> AIM OF THE TASK: Exact reproduction required: the lines below from the line with "- rewrite String.eqb_sym, E." to the line with "exfalso. apply Hnin.", both ends included, and no others.

*-*-*

(** C2: along every sequence of operations from a fresh
    [SecurityGuardian] (registrations, successes, failures, connection
    attempts, IP blocks, the DoS/Sybil/eclipse/VDF passes, the reputation
    recompute with its idle decay, cleanup and whole security cycles),
    every stored [trust_score] lies in [0, 1]; a newly registered peer
    starts at [0.5]. *)
Theorem trust_score_in_range :
  forall (thr : Z) (min_trust : Q) (dur : Z) (os : list Guardian.op),
  Inputs.trust_ok (Guardian.run_ops (Guardian.new_SecurityGuardian thr min_trust dur) os)
  /\ (forall now pid ip g,
        lookup pid (Guardian.peer_reputation g) = None ->
        option_map Guardian.trust_score
          (lookup pid (Guardian.peer_reputation (Guardian.register_peer now pid ip g)))
        = Some 0.5).
Proof.
  intros thr min_trust dur os. split.
  - unfold Guardian.run_ops.
    assert (H0 : Inputs.trust_ok (Guardian.new_SecurityGuardian thr min_trust dur))
      by (intros k r []).
    revert H0. generalize (Guardian.new_SecurityGuardian thr min_trust dur).
    induction os as [|o os IH]; intros g Hg; simpl; [exact Hg|].
    apply IH, apply_op_ok, Hg.
  - intros now pid ip g Hn. unfold Guardian.register_peer. rewrite Hn. simpl.
    generalize (Guardian.peer_reputation g). intros d.
    induction d as [|[k v] d IH]; simpl.
    + rewrite String.eqb_refl. reflexivity.
    + destruct (String.eqb pid k) eqn:E; simpl; rewrite E; [reflexivity|exact IH].
Qed.

(** ** C3: DoS detection *)

Section Dos.
Import Guardian Inputs.

Lemma set_add_in (x ip : string) (s : list string) :
  In x (set_add ip s) <-> x = ip \/ In x s.
Proof.
  unfold set_add. destruct (existsb (String.eqb ip) s) eqn:E.
  - apply existsb_exists in E as [y [Hy Eq]]. apply String.eqb_eq in Eq; subst y.
    split; [auto|]. intros [->|H]; auto.
  - rewrite in_app_iff. simpl. split; intros [H|H]; intuition.
Qed.

Lemma dos_fold_spec now (L : list (string * list Z)) g :
  dos_threshold (fold_left (dos_step now) L g) = dos_threshold g
  /\ security_events (fold_left (dos_step now) L g)
     = security_events g ++ flat_map (dos_events now (dos_threshold g)) L
  /\ (forall x, In x (blocked_ips (fold_left (dos_step now) L g))
        <-> In x (blocked_ips g)
            \/ exists ts, In (x, ts) L /\ dos_big now (dos_threshold g) ts = true).
Proof.
  revert g. induction L as [|[ip ts] L IH]; intros g; cbn [fold_left flat_map].
  - rewrite app_nil_r. split; [reflexivity|split; [reflexivity|]].
    intros x. split; [auto|]. intros [H|[ts [[] _]]]. exact H.
  - destruct (IH (dos_step now g (ip, ts))) as [Ht [He Hb]]. clear IH.
    assert (Hthr : dos_threshold (dos_step now g (ip, ts)) = dos_threshold g)
      by (unfold dos_step; destruct (_ <? _)%Z; reflexivity).
    rewrite Hthr in He, Hb. rewrite Ht, Hthr, He.
    split; [reflexivity|split].
    + rewrite app_assoc. f_equal.
      unfold dos_step, dos_events, dos_big, dos_recent. simpl.
      destruct (dos_threshold g <? _)%Z; simpl; [reflexivity|symmetry; apply app_nil_r].
    + intros x. rewrite Hb.
      assert (Hstep : In x (blocked_ips (dos_step now g (ip, ts)))
                      <-> In x (blocked_ips g)
                          \/ (x = ip /\ dos_big now (dos_threshold g) ts = true)).
      { unfold dos_step, dos_big, dos_recent. simpl.
        destruct (dos_threshold g <? _)%Z; simpl.
        - rewrite set_add_in. intuition.
        - intuition discriminate. }
      rewrite Hstep. split.
      * intros [[H|[-> Hbig]]|[ts' [Hin Hbig]]].
        -- left; exact H.
        -- right; exists ts; split; [left; reflexivity|exact Hbig].
        -- right; exists ts'; split; [right; exact Hin|exact Hbig].
      * intros [H|[ts' [[E|Hin] Hbig]]].
        -- left; left; exact H.
        -- inversion E; subst. left; right; split; [reflexivity|exact Hbig].
        -- right; exists ts'; split; [exact Hin|exact Hbig].
Qed.

Lemma dos_window_code (now t : Z) :
  Qltb (total_seconds (now - t)) 60 = (now - t <? 60 * 1000000)%Z.
Proof.
  destruct (now - t <? 60 * 1000000)%Z eqn:E.
  - apply Qltb_true. apply Z.ltb_lt in E. unfold total_seconds, Qlt; simpl. lia.
  - apply Qltb_false. apply Z.ltb_ge in E. unfold total_seconds, Qle; simpl. lia.
Qed.

Lemma filter_length_mono {A} (f h : A -> bool) (l : list A) :
  (forall x, f x = true -> h x = true) ->
  (length (filter f l) <= length (filter h l))%nat.
Proof.
  intros Hfh. induction l as [|x l IH]; simpl; [lia|].
  destruct (f x) eqn:E; [rewrite (Hfh x E); simpl; lia|].
  destruct (h x); simpl; lia.
Qed.

Lemma flat_map_key_none {A B} (F : string * A -> list B) (k : string) L :
  ~ In k (map fst L) ->
  flat_map (fun e => if String.eqb (fst e) k then F e else []) L = [].
Proof.
  induction L as [|[k' v'] L IH]; simpl; intros Hn; [reflexivity|].
  destruct (String.eqb k' k) eqn:E.
  - apply String.eqb_eq in E. subst. exfalso. apply Hn. left. reflexivity.
  - apply IH. intros H; apply Hn; right; exact H.
Qed.

Lemma flat_map_key_unique {A B} (F : string * A -> list B) (k : string) v L :
  NoDup (map fst L) -> lookup k L = Some v ->
  flat_map (fun e => if String.eqb (fst e) k then F e else []) L = F (k, v).
Proof.
  induction L as [|[k' v'] L IH]; simpl; intros Hnd Hl; [discriminate|].
  inversion Hnd as [|? ? Hnin Hnd']; subst.
  destruct (String.eqb k k') eqn:E.
  - apply String.eqb_eq in E. subst k'. inversion Hl; subst v'.
    rewrite String.eqb_refl, flat_map_key_none, app_nil_r; [reflexivity|exact Hnin].
  - rewrite String.eqb_sym, E. simpl. apply IH; assumption.
Qed.

Lemma lookup_unique {A} (k : string) (v v' : A) L :
  NoDup (map fst L) -> lookup k L = Some v -> In (k, v') L -> v' = v.
Proof.
  induction L as [|[k1 v1] L IH]; simpl; intros Hnd Hl Hin; [destruct Hin|].
  inversion Hnd as [|? ? Hnin Hnd']; subst.
  destruct (String.eqb k k1) eqn:E.
  - apply String.eqb_eq in E; subst k1. inversion Hl; subst v1.
    destruct Hin as [E|Hin]; [inversion E; reflexivity|].
    exfalso. apply Hnin. apply in_map_iff. exists (k, v'). auto.
  - destruct Hin as [E'|Hin]; [inversion E'; subst; rewrite String.eqb_refl in E; discriminate|].
    apply IH; assumption.
Qed.

Lemma eqb_ip_prefix (a b : string) :
  String.eqb ("ip_" ++ a) ("ip_" ++ b) = String.eqb a b.
Proof. reflexivity. Qed.

Lemma dos_events_for (now thr : Z) (ip : string) (e : string * list Z) :
  filter (dos_event_for ip) (dos_events now thr e)
  = if String.eqb (fst e) ip then dos_events now thr e else [].
Proof.
  destruct e as [ip' ts]. unfold dos_events.
  destruct (dos_big now thr ts); [|simpl; destruct (String.eqb ip' ip); reflexivity].
  cbn [filter fst]. unfold dos_event_for.
  cbn [Event.event_type Event.peer_id AttackType_eqb andb].
  rewrite eqb_ip_prefix. destruct (String.eqb ip' ip); reflexivity.
Qed.

Lemma lookup_in {A} (k : string) (v : A) L : lookup k L = Some v -> In (k, v) L.
Proof.
  induction L as [|[k' v'] L IH]; simpl; intros H; [discriminate|].
  destruct (String.eqb k k') eqn:E; [|right; apply IH, H].
  apply String.eqb_eq in E; subst. inversion H; subst. left; reflexivity.
Qed.

Lemma filter_flat_map {A B} (p : B -> bool) (F : A -> list B) (L : list A) :
  filter p (flat_map F L) = flat_map (fun e => filter p (F e)) L.
Proof.
  induction L as [|a L IH]; simpl; [reflexivity|]. rewrite filter_app, IH. reflexivity.
Qed.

*-*-*

> WRITTEN ANSWER:
  - rewrite String.eqb_sym, E. simpl. apply IH; assumption.
Qed.

Lemma lookup_unique {A} (k : string) (v v' : A) L :
  NoDup (map fst L) -> lookup k L = Some v -> In (k, v') L -> v' = v.
Proof.
  induction L as [|[k1 v1] L IH]; simpl; intros Hnd Hl Hin; [destruct Hin|].
  inversion Hnd as [|? ? Hnin Hnd']; subst.
  destruct (String.eqb k k1) eqn:E.
  - apply String.eqb_eq in E; subst k1. inversion Hl; subst v1.
    destruct Hin as [E|Hin]; [inversion E; reflexivity|].
    exfalso. apply Hnin. apply in_map_iff. exists (k, v'). auto.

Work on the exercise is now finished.